Subject to the terms and conditions of the Merger Agreement, at
the effective time of the merger (the "Effective Time"),
Merger Sub will merge with and into the Company, with the Company
continuing as the surviving corporation and becoming a wholly-owned
subsidiary of Parent (the "Merger"). At the Effective
Time, each of the Company's common shares issued and outstanding
immediately prior to the Effective Time will be cancelled in
exchange for the right to receive US$6.00 per share in cash and without interest,
except for the excluded shares (the "Excluded Shares"),
which include (i) common shares (the "Rollover Shares")
beneficially owned by Mr. Zhiyuan Li
("Mr. Li") and his affiliates (the "Rollover
Shareholders") , (ii) common shares owned by holders of common
shares who have validly exercised and not effectively withdrawn or
lost their appraisal rights pursuant to Section 179 of the BVI
Companies Act, 2004, as amended ("Dissenting Shares"), and (iii)
common shares owned by the Company or any direct or indirect
wholly-owned subsidiary of the Company. Each Excluded Share
(other than the Dissenting Shares) issued and outstanding
immediately prior to the Effective Time, by virtue of the merger
and without any action on the part of its holder, shall be
cancelled and shall cease to exist as of the Effective Time, and no
consideration shall be delivered with respect thereto.

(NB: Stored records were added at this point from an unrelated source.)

(** The whole run against a store that accepts every write. *)
Lemma pipeline_accepted run tempFilePath chunkPaths w :
  apiKey run = true ->
  splitResult run = Normal chunkPaths ->
  ValidOrder (completionOrder run) ->
  Accepting w ->
  exists w',
    runGeminiTranscription run tempFilePath w = (Normal tt, w')
    /\ match mergeLoop (offsetFn run) (sequentialResults run chunkPaths)
               (length chunkPaths) 0 emptyAcc with
       | Throw e =>
           status (task w') = failed
           /\ error_message (task w') = Some e
           /\ result (task w') = result (task w)
       | Normal acc =>
           match allSegments acc with
           | [] => status (task w') = failed
                   /\ error_message (task w') = Some NO_SEGMENTS_MESSAGE
                   /\ result (task w') = result (task w)
           | _ :: _ => task w' = completedTask run acc
           end
       end.
Proof.
  intros Hkey Hsplit Hvalid Hacc.
  unfold runGeminiTranscription. rewrite Hkey. cbn [negb].
  unfold tryCatch, pipelineBody. rewrite !bind_run.
  destruct (updateTask_accepted w (progress "Анализ аудиофайла...") Hacc) as [-> Hacc1].
  set (w1 := issue w _) in *.
  rewrite !bind_run.
  destruct (updateTask_accepted w1 (progress "Подготовка фрагментов...") Hacc1)
    as [-> Hacc2].
  set (w2 := issue w1 _) in *.
  rewrite !bind_run. unfold await at 1. rewrite Hsplit. rewrite !bind_run.
  destruct (windowLoop_sequential run chunkPaths w2 Hvalid Hacc2)
    as (st' & w3 & -> & Hres & Hacc3 & Hprog3).
  rewrite !bind_run.
  destruct (updateTask_accepted w3 (progress ASSEMBLING) Hacc3) as [Hrun4 Hacc4].
  unfold ASSEMBLING in Hrun4. rewrite Hrun4. clear Hrun4.
  set (w4 := issue w3 _) in *.
  rewrite Hres.
  assert (Progressed w w4) as Hprog.
  { eapply Progressed_trans; [apply issue_progress|].
    eapply Progressed_trans; [apply issue_progress|].
    eapply Progressed_trans; [exact Hprog3|apply issue_progress]. }
  assert (error_message (task w4) = Some ASSEMBLING) as Hmsg.
  { subst w4. unfold issue. cbn. by rewrite Hacc3. }
  clearbody w4. clear w1 w2 Hacc1 Hacc2 Hprog3.
  assert (forall e,
            exists w',
              (updateTask (failure e);; unlink tempFilePath) w4 = (Normal tt, w')
              /\ status (task w') = failed
              /\ error_message (task w') = Some e
              /\ result (task w') = result (task w)) as Hcatch.
  { intros e. rewrite bind_run.
    destruct (updateTask_accepted w4 (failure e) Hacc4) as [-> _].
    rewrite unlink_run. eexists. split; [done|]. cbn [task].
    unfold issue. rewrite Hacc4. cbn.
    destruct Hprog as (_ & _ & Hresult & _). by rewrite Hresult. }
  rewrite bind_run. unfold await at 1.
  destruct (mergeLoop _ _ _ _ _) as [acc|e]; [|apply Hcatch].
  destruct (allSegments acc) as [|seg segs] eqn:Hsegs; [apply Hcatch|].
  rewrite bind_run.
  match goal with |- context [(if ?c then unlink tempFilePath else mret tt) w4] =>
    assert (exists w5, (if c then unlink tempFilePath else mret tt) w4 = (Normal tt, w5)
                       /\ Accepting w5 /\ task w5 = task w4) as (w5 & -> & Hacc5 & Htask5)
  end.
  { match goal with |- context [if ?c then _ else _] => destruct c end.
    - rewrite unlink_run. by eexists.
    - by exists w4. }
  destruct (updateTask_accepted w5 (completion run acc) Hacc5) as [-> _].
  eexists. split; [done|]. unfold issue. rewrite Hacc5. cbn [task].
  rewrite Htask5. unfold applyPatch, completion, completedTask. cbn.
  by rewrite Hmsg.
Qed.

Lemma elem_of_survivorsFrom results :
  forall j i r,
    (i, r) ∈ survivorsFrom j results
    <-> (j <= i)%nat /\ results !! (i - j)%nat = Some (Some r)
        /\ hasSegments (Some r) = true.
Proof.
  induction results as [|res rest IH]; intros j i r; cbn [survivorsFrom].
  - split; [by intros H; inversion H|]. by intros (_ & H & _).
  - rewrite elem_of_app, IH. split.
    + intros [Hhead|(Hle & Hlook & Hseg)].
      * destruct res as [r'|]; [|by inversion Hhead].
        destruct (hasSegments (Some r')) eqn:Hseg; [|by inversion Hhead].
        apply list_elem_of_singleton in Hhead. injection Hhead as -> ->.
        by rewrite Nat.sub_diag.
      * split; [lia|]. split; [|done].
        replace (i - j)%nat with (S (i - S j)) by lia. done.
    + intros (Hle & Hlook & Hseg).
      destruct (decide (i = j)) as [->|Hne].
      * left. rewrite Nat.sub_diag in Hlook. cbn in Hlook. injection Hlook as ->.
        rewrite Hseg. apply list_elem_of_here.
      * right. split; [lia|]. split; [|done].
        replace (i - j)%nat with (S (i - S j)) in Hlook by lia. done.
Qed.




Lemma Quiet_refl w : Quiet w w.
Proof. split; [done|]. split; [done|]. intros k Hk. lia. Qed.

Lemma Quiet_trans w1 w2 w3 : Quiet w1 w2 -> Quiet w2 w3 -> Quiet w1 w3.
Proof.
  intros (Hs1 & Hle1 & Hq1) (Hs2 & Hle2 & Hq2).
  split; [congruence|]. split; [lia|]. intros k Hk.
  destruct (decide (k < requests w2)%nat); [apply Hq1; lia|].
  rewrite <- Hs1. apply Hq2. lia.
Qed.

Lemma updateTask_quiet patch w w1 :
  updateTask patch w = (Normal tt, w1) -> Quiet w w1.
Proof.
  unfold updateTask. intros [= Hreply <-]. split; [done|]. cbn. split; [lia|].
  intros k Hk. assert (k = requests w) as -> by lia.
  by destruct (storeReply w (requests w)).
Qed.

Lemma updateTaskAll_quiet patches :
  forall w w1, updateTaskAll patches w = (Normal tt, w1) -> Quiet w w1.
Proof.
  induction patches as [|patch rest IH]; intros w w1; cbn [updateTaskAll].
  - intros [= <-]. apply Quiet_refl.
  - destruct (updateTaskAll rest (issue w patch)) as [later w'] eqn:Hrest.
    destruct (replyCompletion (storeReply w (requests w))) as [[]|e] eqn:Hreply; [|done].
    intros [= -> ->]. eapply Quiet_trans; [|by apply IH].
    apply (updateTask_quiet patch). unfold updateTask. by rewrite Hreply.
Qed.

Lemma completeAll_quiet run chunkPaths totalChunks order :
  forall st w st1 w1,
    completeAll run chunkPaths totalChunks order st w = (Normal st1, w1) -> Quiet w w1.
Proof.
  induction order as [|i order IH]; intros st w st1 w1.
  - cbn [completeAll]. intros [= _ <-]. apply Quiet_refl.
  - rewrite completeAll_cons. cbn zeta.
    match goal with |- context [updateTask ?p w] =>
      destruct (updateTask p w) as [[[]|e] w'] eqn:Hup end; [|done].
    intros Hrest.
    eapply Quiet_trans; [by eapply updateTask_quiet|by eapply IH].
Qed.

Lemma windowLoop_quiet run chunkPaths totalChunks budget :
  forall i st w st1 w1,
    windowLoop run chunkPaths totalChunks budget i st w = (Normal st1, w1) -> Quiet w w1.
Proof.
  induction budget as [|budget IH]; intros i st w st1 w1; cbn [windowLoop].
  - intros [= _ <-]. apply Quiet_refl.
  - destruct (Nat.ltb i totalChunks); [|intros [= _ <-]; apply Quiet_refl].
    rewrite bind_run, processBatch_run.
    destruct (updateTaskAll _ w) as [[[]|e] w'] eqn:Hall; [|done].
    destruct (completeAll _ _ _ _ st w') as [[st'|e] w''] eqn:Hcomp; [|done].
    intros Hrest. eapply Quiet_trans; [by eapply updateTaskAll_quiet|].
    eapply Quiet_trans; [by eapply completeAll_quiet|by eapply IH].
Qed.

(** If the [try] block ends normally, the store accepted every write. *)
Lemma pipelineBody_quiet run tempFilePath w w1 :
  pipelineBody run tempFilePath w = (Normal tt, w1) -> Quiet w w1.
Proof.
  unfold pipelineBody. rewrite !bind_run.
  destruct (updateTask _ w) as [[[]|e] wa] eqn:H1; [|done]. rewrite !bind_run.
  destruct (updateTask _ wa) as [[[]|e] wb] eqn:H2; [|done]. rewrite !bind_run.
  unfold await at 1. destruct (splitResult run) as [chunkPaths|e]; [|done].
  rewrite !bind_run.
  destruct (windowLoop _ _ _ _ _ _ wb) as [[st|e] wc] eqn:H3; [|done].
  rewrite !bind_run.
  destruct (updateTask _ wc) as [[[]|e] wd] eqn:H4; [|done].
  rewrite bind_run. unfold await at 1.
  destruct (mergeLoop _ _ _ _ _) as [acc|e]; [|done].
  destruct (allSegments _) as [|seg segs]; [done|]. rewrite bind_run.
  match goal with |- context [(if ?c then unlink tempFilePath else mret tt) wd] =>
    assert (exists we, (if c then unlink tempFilePath else mret tt) wd = (Normal tt, we)
                       /\ Quiet wd we) as (we & -> & H5)
  end.
  { match goal with |- context [if ?c then _ else _] => destruct c end.
    - rewrite unlink_run. eexists. split; [done|]. split; [done|]. split; [done|].
      cbn. intros k Hk. lia.
    - exists wd. split; [done|apply Quiet_refl]. }
  intros H6. apply updateTask_quiet in H1, H2, H4, H6. apply windowLoop_quiet in H3.
  eapply Quiet_trans; [exact H1|]. eapply Quiet_trans; [exact H2|].
  eapply Quiet_trans; [exact H3|]. eapply Quiet_trans; [exact H4|].
  eapply Quiet_trans; [exact H5|exact H6].
Qed.

Lemma SameStore_refl w : SameStore w w.
Proof. by repeat split. Qed.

Each of Forebright Smart Connection Technology Limited
("Forebright") and Mr. Li have entered into an equity
commitment letter with Parent, pursuant to which Forebright and Mr.
Li have committed to invest in Parent at or immediately prior to
the Effective Time an aggregate cash amount equal to $75,500,000. To support a portion of Mr.
Li's funding obligations under his equity commitment letter
with Parent, Forebright has entered into a debt commitment letter
with Mr. Li, pursuant to which Forebright shall provide a facility
of US$25,000,000 to Mr. Li.
Forebright New Opportunities Fund L.P. has agreed to provide a
guarantee for Forebright's funding obligations under the relevant
equity commitment letter and debt commitment letter as set forth
above. Mr. Li and Forebright New Opportunities Fund L.P. have
entered into a limited guarantee in favor of the Company in respect
of certain payment obligations of Parent under the Merger
Agreement.
Forebright is a special purpose vehicle established by
Forebright New Opportunities Fund, a private equity fund managed by
Forebright Capital Management Limited ("FCM"). FCM is
owned and run by a group of experienced investment professionals
who have already successfully completed several going private
transactions involving China-based
US-listed issuers in recent years, and the market valuation of
these privatized companies exceeded, in aggregate, US$ 450 million.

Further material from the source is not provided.